(** The first of the two definitions of [set_vector_bits]. *)
Fixpoint store_all (positions : list Z) (vec : list Z) : outcome (list Z) :=
  match positions with
  | [] => Ret vec
  | pos :: rest =>
      _ ← vector_at vec pos;
      store_all rest (<[Z.to_nat pos := 2]> vec)
  end.

Fixpoint set_vector_loop (fuel : nat) (i reset_bits : Z) (vec : list Z) : outcome (list Z) :=
  match fuel with
  | O => Ret vec
  | S fuel' =>
      all ← to_ullong reset_bits;
      block ← shr64 all (i * block_size);
      let found := collect (Z.to_nat block_size) (i * block_size) (-1) 0 block in
      vec' ← store_all found.1 vec;
      set_vector_loop fuel' (i + 1) reset_bits vec'
  end.

Definition set_vector_bits (reset_bits : Z) (vec : list Z) : outcome (list Z) :=
  set_vector_loop num_blocks 0 reset_bits vec.
End Shifts.

(** Standard C++: the oversized shift is undefined. *)
Definition undef_shift (x k : Z) : outcome Z := Undef.
(** An implementation whose oversized shift gives zero. *)
Definition zero_shift (x k : Z) : outcome Z := Ret 0.

(** ** Bits *)

Lemma ctz_pos_nonneg p : 0 ≤ ctz_pos p.
Proof. induction p; simpl; lia. Qed.

Lemma ctzll_nonneg x : 0 ≤ ctzll x.
Proof. destruct x; simpl; [done|apply ctz_pos_nonneg|done]. Qed.

Lemma testbit_double x i : 0 < i → Z.testbit (2 * x) i = Z.testbit x (i - 1).
Proof.
  intros Hi. replace i with (Z.succ (i - 1)) at 1 by lia. apply Z.testbit_even_succ. lia.
Qed.

Lemma testbit_ctz_pos p : Z.testbit (Zpos p) (ctz_pos p) = true.
Proof.
  induction p as [q _|q IH|]; [done| |done]. simpl ctz_pos.
  pose proof (ctz_pos_nonneg q). rewrite (Pos2Z.inj_xO q), testbit_double by lia.
  by replace (Z.succ (ctz_pos q) - 1) with (ctz_pos q) by lia.
Qed.

Lemma land_pred_pos p i : 0 ≤ i →
  Z.testbit (Z.land (Zpos p) (Zpos p - 1)) i = Z.testbit (Zpos p) i && negb (i =? ctz_pos p).
Proof.
  revert i. induction p as [q _|q IH|]; intros i Hi.
  - rewrite Z.land_spec. replace (Zpos q~1 - 1) with (2 * Zpos q) by lia. simpl ctz_pos.
    rewrite (Pos2Z.inj_xI q).
    destruct (Z.eqb_spec i 0) as [->|]; [by rewrite Z.testbit_even_0, !andb_false_r|].
    rewrite andb_true_r. rewrite testbit_double by lia.
    replace i with (Z.succ (i - 1)) at 1 3 by lia. rewrite Z.testbit_odd_succ by lia. by destruct (Z.testbit _ _).
  - simpl ctz_pos. pose proof (ctz_pos_nonneg q).
    destruct (decide (i = 0)) as [->|].
    { rewrite Z.land_spec, (Pos2Z.inj_xO q), Z.testbit_even_0. done. }
    rewrite Z.land_spec. rewrite (Pos2Z.inj_xO q) at 1 3. rewrite testbit_double by lia.
    assert (Z.testbit (Zpos q~0 - 1) i = Z.testbit (Zpos q - 1) (i - 1)) as ->.
    { replace (Zpos q~0 - 1) with (2 * (Zpos q - 1) + 1) by lia.
      replace i with (Z.succ (i - 1)) at 1 by lia. apply Z.testbit_odd_succ. lia. }
    rewrite <-Z.land_spec, IH by lia. f_equal.
    destruct (Z.eqb_spec (i - 1) (ctz_pos q)), (Z.eqb_spec i (Z.succ (ctz_pos q))); (done || lia).
  - rewrite Z.land_spec. simpl ctz_pos. change (1 - 1) with 0. rewrite Z.bits_0, andb_false_r.
    destruct (Z.eqb_spec i 0) as [->|]; [by rewrite andb_false_r|]. rewrite andb_true_r. change 1 with (2 * 0 + 1).
    replace i with (Z.succ (i - 1)) by lia. rewrite Z.testbit_odd_succ by lia. by rewrite Z.bits_0.
Qed.

(** [block &= block - 1] clears the lowest set bit and nothing else. *)
Lemma land_pred x i : 0 < x → 0 ≤ i →
  Z.testbit (Z.land x (x - 1)) i = Z.testbit x i && negb (i =? ctzll x).
Proof. destruct x as [|p|p]; [lia| |lia]. intros _. apply land_pred_pos. Qed.

Lemma testbit_ctzll x : 0 < x → Z.testbit x (ctzll x) = true.
Proof. destruct x as [|p|p]; [lia| |lia]. intros _. apply testbit_ctz_pos. Qed.

Lemma testbit_below_ctz_pos p i : 0 ≤ i < ctz_pos p → Z.testbit (Zpos p) i = false.
Proof.
  revert i. induction p as [q _|q IH|]; simpl ctz_pos; intros i Hi; [lia| |lia].
  rewrite (Pos2Z.inj_xO q). destruct (decide (i = 0)) as [->|]; [apply Z.testbit_even_0|].
  rewrite testbit_double by lia. apply IH. lia.
Qed.

Lemma testbit_below_ctz x i : 0 ≤ i < ctzll x → Z.testbit x i = false.
Proof.
  destruct x as [|p|p]; simpl; intros Hi; [lia| |lia]. by apply testbit_below_ctz_pos.
Qed.

Lemma u64_lnot_testbit m i : 0 ≤ i < 64 → Z.testbit (u64 (Z.lnot m)) i = negb (Z.testbit m i).
Proof. intros Hi. unfold u64, wrapu. rewrite Z.mod_pow2_bits_low, Z.lnot_spec by lia. done. Qed.

Lemma slots_of_put id bits p : slots_of id (put_slots id bits p) = bits.
Proof. unfold slots_of, put_slots. simpl. by rewrite lookup_insert_eq. Qed.

Lemma bool_decide_cons_or (i p : Z) l :
  bool_decide (i ∈ p :: l) = bool_decide (i = p) || bool_decide (i ∈ l).
Proof.
  rewrite <-bool_decide_or. apply bool_decide_ext. apply elem_of_cons.
Qed.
_ _ _ _ _
### What you will do
Starting at the line that has "(** [block &= block" in the records above, restate word for word every line until the one that has "Lemma testbit_ctzll x", and include that one as well.

### Answer space
(** [block &= block - 1] clears the lowest set bit and nothing else. *)
Lemma land_pred x i : 0 < x → 0 ≤ i →
  Z.testbit (Z.land x (x - 1)) i = Z.testbit x i && negb (i =? ctzll x).
Proof. destruct x as [|p|p]; [lia| |lia]. intros _. apply land_pred_pos. Qed.

Lemma testbit_ctzll x : 0 < x → Z.testbit x (ctzll x) = true.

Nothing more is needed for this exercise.